> _WORK INSTRUCTION_: From the entries below, return only the lines starting at the one that contains "[comment_items_show_commentsb] where a" and ending at the one that contains "Definition world_one_line : world", exactly as they stand.
===== TASK MATERIAL =====
(* ===== verification/Witnesses.v ===== *)
(** * Witnesses: the general theorems applied to concrete worlds

    Each lemma applies one theorem of the development to a world of
    [Scenarios], discharging its hypotheses by evaluation (through the
    boolean checkers [store_wfb], [conns_uniqueb] and
    [comment_items_show_commentsb] where a hypothesis is an invariant). *)

From stdpp Require Import base list gmap strings sets.
From S2P Require Import Prelude Model Items Protocol CommentLine Registry Styling CopyPaste Scenarios.
Set Warnings "-clear-no-such-hyp".

Module Witnesses.
Import CoreModel Items Protocol CommentLine Registry Styling CopyPaste Scenarios.

(** One comment line, docked at its head to the comment item. *)
Definition world_half : world := Eval vm_compute in after [GConnect (20, Head) 10 0].

(** After the two lines, the second one taken off the comment item. *)
Definition world_one_line : world := Eval vm_compute in after (link_both ++ [GDisconnect (21, Head)]).

(** A comment line docked at both ends without [connect] having run. *)
Definition world_stale : world :=
  record_connection (20, Tail) 11 0 (record_connection (20, Head) 10 0 world0).

(** Two classes joined by a comment line recorded by hand. *)
Definition world_classes : world :=
  record_connection (20, Head) 11 0
    (mkWorld (mkStore (<[1 := Comment]> (<[2 := Class_]> (<[3 := Class_]> ∅))) ∅ ∅)
      (<[11 := mk_item ClassItem (Some 2)]> (<[16 := mk_item ClassItem (Some 3)]>
       (<[20 := mk_item CommentLineItem None]> ∅))) ∅).

Lemma disconnect_keeps_shared_link_witness :
  disconnect (mkCommentLinePresentationConnect 10 20) (20, Head) world_linked =
  Ok world_linked.
Proof.
  apply (disconnect_keeps_shared_link _ _ _ (20, Tail) 11 1 2 21).
  1-5: by_eval.
  - exists 10, Head, 0. split; by_eval.
  - exists 11, Tail, 0. split; by_eval.
  - done.
  - by_eval.
  - exists 10, Head, 0. split; by_eval.
  - exists 11, Tail, 0. split; by_eval.
Defined.

(** The only comment line joining two subjects, for the theorems whose
    hypothesis quantifies over all lines: evaluation lists the lines. *)
Ltac only_line w s :=
  intros l Hl Hd _;
  assert (Hin : l ∈ all_comment_line_items w s)
    by (apply elem_of_all_comment_line_items; auto);
  vm_compute in Hin; set_solver.

Lemma disconnect_removes_last_link_witness :
  exists w', disconnect (mkCommentLinePresentationConnect 10 20) (20, Head) world_one_line
    = Ok w' /\ ~ comment_link (w_store w') 2 1 /\ store_wf (w_store w').
Proof.
  apply (disconnect_removes_last_link _ _ _ (20, Tail) 11 1 2).
  - apply store_wfb_sound. by_eval.
  - by_eval.
  - by_eval.
  - by_eval.
  - by_eval.
  - right. by_eval.
  - only_line world_one_line 1.
  - by_eval.
Defined.

Lemma disconnect_missing_link_raises_witness :
  disconnect (mkCommentLinePresentationConnect 10 20) (20, Head) world_stale =
  Raise ValueError.
Proof.
  apply (disconnect_missing_link_raises _ _ _ (20, Tail) 11 1 2).
  - apply store_wfb_sound. by_eval.
  - by_eval.
  - by_eval.
  - by_eval.
  - by_eval.
  - right. by_eval.
  - only_line world_stale 1.
  - apply (bool_decide_unpack _). vm_compute. exact I.
Defined.

Lemma connect_links_witness :
  exists w', connect (mkCommentLinePresentationConnect 11 20) (20, Tail) 0 world_half
    = Ok (None, w') /\ comment_link (w_store w') 1 2.
Proof.
  apply (connect_links _ _ _ _ (20, Head) 10 1 2).
  - apply store_wfb_sound. by_eval.
  - by_eval.
  - by_eval.
  - by_eval.
  - by_eval.
  - left. by_eval.
Defined.

Lemma connect_raises_without_comment_witness :
  connect (mkCommentLinePresentationConnect 16 20) (20, Tail) 0 world_classes =
  Raise AssertionError.
Proof.
  apply (connect_raises_without_comment _ _ _ _ (20, Head) 11 2 3); by_eval.
Defined.

Lemma allow_connect_safe_witness :
  allow (mkCommentLinePresentationConnect 11 20) (20, Tail) 0 world_half = Ok true /\
  exists w', connect (mkCommentLinePresentationConnect 11 20) (20, Tail) 0 world_half
    = Ok (None, w').
Proof.
  split; [by_eval|]. apply allow_connect_safe.
  - apply comment_items_show_commentsb_sound. by_eval.
  - by_eval.
Defined.

Lemma connect_gesture_idempotent_witness :
  connect_gesture dispatch (20, Head) 10 0 world0 = Ok (true, world_half) /\
  connect_gesture dispatch (20, Head) 10 0 world_half = Ok (true, world_half).
Proof.
  split; [by_eval|]. apply (connect_gesture_idempotent dispatch _ _ _ world0). by_eval.
Defined.

(** A class [3] in package [4], itself at the top. *)
Definition store_ns : store :=
  mkStore (<[3 := Class_]> (<[4 := Namespace]> ∅))
    (<[(3, "name") := "Klass"]> (<[(4, "name") := "pkg"]> ∅))
    (<[(3, "namespace") := [4]]> ∅).

Lemma qualifiedname_depth_witness :
  exists q, namedelement_qualifiedname recursion_limit store_ns 3 = Ok q /\
    length q = 2 /\ last q = Some (get_attr store_ns 3 "name").
Proof.
  apply qualifiedname_depth.
  - apply (ns_step _ _ 4); [by_eval|]. apply ns_root. by_eval.
  - by_eval.
Defined.

Lemma qualifiedname_cycle_witness :
  namedelement_qualifiedname recursion_limit
    (mkStore (<[5 := Namespace]> ∅) ∅ (<[(5, "namespace") := [5]]> ∅)) 5 =
  Raise RecursionError.
Proof. apply qualifiedname_cycle. by_eval. Defined.

(** Elements [0 .. n - 1], each the namespace-child of the next: element
    [0] is [n] namespaces deep. *)
Definition chain_store (n : nat) : store :=
  mkStore ∅ ∅ (list_to_map ((fun i => ((i, "namespace"), [S i])) <$> seq 0 n)).

(** Read from a stack three frames deep (the caller, the descriptor and
    the lambda), a chain of 996 levels gives the name and one of 997
    raises. *)
Lemma qualifiedName_recursion_bound_witness :
  (exists q, qualifiedName 3 (chain_store 996) 0 = Ok (Some q) /\ length q = 997 /\
     last q = Some (get_attr (chain_store 996) 0 "name")) /\
  qualifiedName 3 (chain_store 997) 0 = Raise RecursionError.
Proof.
  split.
  - apply (qualifiedName_recursion_bound 3 (chain_store 996) 0 996);
      [apply ns_depthb_sound; by_eval|apply Nat.le_refl].
  - apply (qualifiedName_recursion_bound 3 (chain_store 997) 0 997);
      [apply ns_depthb_sound; by_eval|apply Nat.le_refl].
Defined.

Lemma store0_annotations_typed : annotations_typed store0.
Proof. intros o v Hv. unfold get_ref, store0 in Hv. simpl in Hv. rewrite lookup_empty in Hv. set_solver. Qed.

Lemma run_keeps_annotation_types_witness :
  annotations_typed (w_store world_linked) /\
  (forall e c, c ∈ get_ref (w_store world_linked) e (assoc_opposite Comment_annotatedElement) ->
     isinstance (w_store world_linked) c Comment = true).
Proof.
  apply (run_keeps_annotation_types link_both world0);
    [apply world0_wf|apply store0_annotations_typed|apply run_link_both].
Defined.

Lemma match_cascade_witness :
  match_ sheet 7 !! "color" = Some 2 <->
  exists e, cascade_winner sheet 7 "color" e /\ sel_decl e !! "color" = Some 2.
Proof. apply match_cascade. by_eval. Defined.

Lemma copy_class_shape_witness :
  copy 3 store_cp 1 =
  Ok ((1, copy_named_element store_cp 1) :: copy_leaves store_cp [2] ++
      [(3, copy_named_element store_cp 3); (4, copy_element store_cp 4)]).
Proof.
  apply (copy_class_shape 0 store_cp 1).
  - apply features_typedb_sound. by_eval.
  - by_eval.
Defined.

Lemma copy_terminates_witness : exists l, copy recursion_limit store_cp 1 = Ok l.
Proof.
  apply copy_terminates.
  - apply features_typedb_sound. by_eval.
  - by_eval.
Defined.

(** The second handle of line [20] dropped on the class item. *)
Definition world_two_ends : world :=
  Eval vm_compute in after [GConnect (20, Head) 10 0; GConnect (20, Tail) 11 0].

Lemma step_links_comment_line_witness : comment_link (w_store world_two_ends) 1 2.
Proof.
  assert (Hr : run [GConnect (20, Head) 10 0] world0 = Ok world_half) by by_eval.
  apply (step_links_comment_line world_half 20 Tail 11 0 ClassItem 10 1 2);
    [exact (run_preserves_wf _ _ _ world0_wf Hr)|by_eval..].
Defined.

(** Line [20] has its head on comment item [10] and line [21] on item
    [13]; items [10] and [12] both show comment [1], items [13] and [14]
    show nothing. *)
Definition world_shared_subject : world :=
  record_connection (21, Head) 13 0 (record_connection (20, Head) 10 0
    (mkWorld store0
      (<[10 := mk_item CommentItem (Some 1)]> (<[12 := mk_item ClassItem (Some 1)]>
       (<[13 := mk_item CommentItem None]> (<[14 := mk_item ClassItem None]>
       (<[20 := mk_item CommentLineItem None]> (<[21 := mk_item CommentLineItem None]> ∅))))))
      ∅)).

Lemma allow_same_subject_witness :
  allow (mkCommentLinePresentationConnect 12 20) (20, Tail) 0 world_shared_subject = Ok true /\
  allow (mkCommentLinePresentationConnect 14 21) (21, Tail) 0 world_shared_subject = Ok false.
Proof.
  split.
  - rewrite (allow_same_subject _ _ _ _ (20, Head) 10); by_eval.
  - rewrite (allow_same_subject _ _ _ _ (21, Head) 13); by_eval.
Defined.

(** The dependency line [30] dropped on comment line [20]. *)
Lemma step_inverse_raises_witness : step (GConnect (30, Head) 20 0) world0 = Raise KeyError.
Proof. apply (step_inverse_raises world0 20 30 Head 0 DependencyItem); by_eval. Defined.

Lemma step_unlinks_last_comment_line_witness :
  exists w', step (GDisconnect (20, Head)) world_one_line = Ok w' /\
    ~ comment_link (w_store w') 2 1 /\ get_connection w' (20, Head) = None.
Proof.
  assert (Hr : run (link_both ++ [GDisconnect (21, Head)]) world0 = Ok world_one_line) by by_eval.
  apply (step_unlinks_last_comment_line world_one_line 20 Head 10 CommentItem 11 1 2);
    [exact (run_preserves_wf _ _ _ world0_wf Hr)|by_eval..| |by_eval].
  only_line world_one_line 1.
Defined.

End Witnesses.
=====
> _TASK ANSWER_:
    [comment_items_show_commentsb] where a hypothesis is an invariant). *)

From stdpp Require Import base list gmap strings sets.
From S2P Require Import Prelude Model Items Protocol CommentLine Registry Styling CopyPaste Scenarios.
Set Warnings "-clear-no-such-hyp".

Module Witnesses.
Import CoreModel Items Protocol CommentLine Registry Styling CopyPaste Scenarios.

(** One comment line, docked at its head to the comment item. *)
Definition world_half : world := Eval vm_compute in after [GConnect (20, Head) 10 0].

(** After the two lines, the second one taken off the comment item. *)
Definition world_one_line : world := Eval vm_compute in after (link_both ++ [GDisconnect (21, Head)]).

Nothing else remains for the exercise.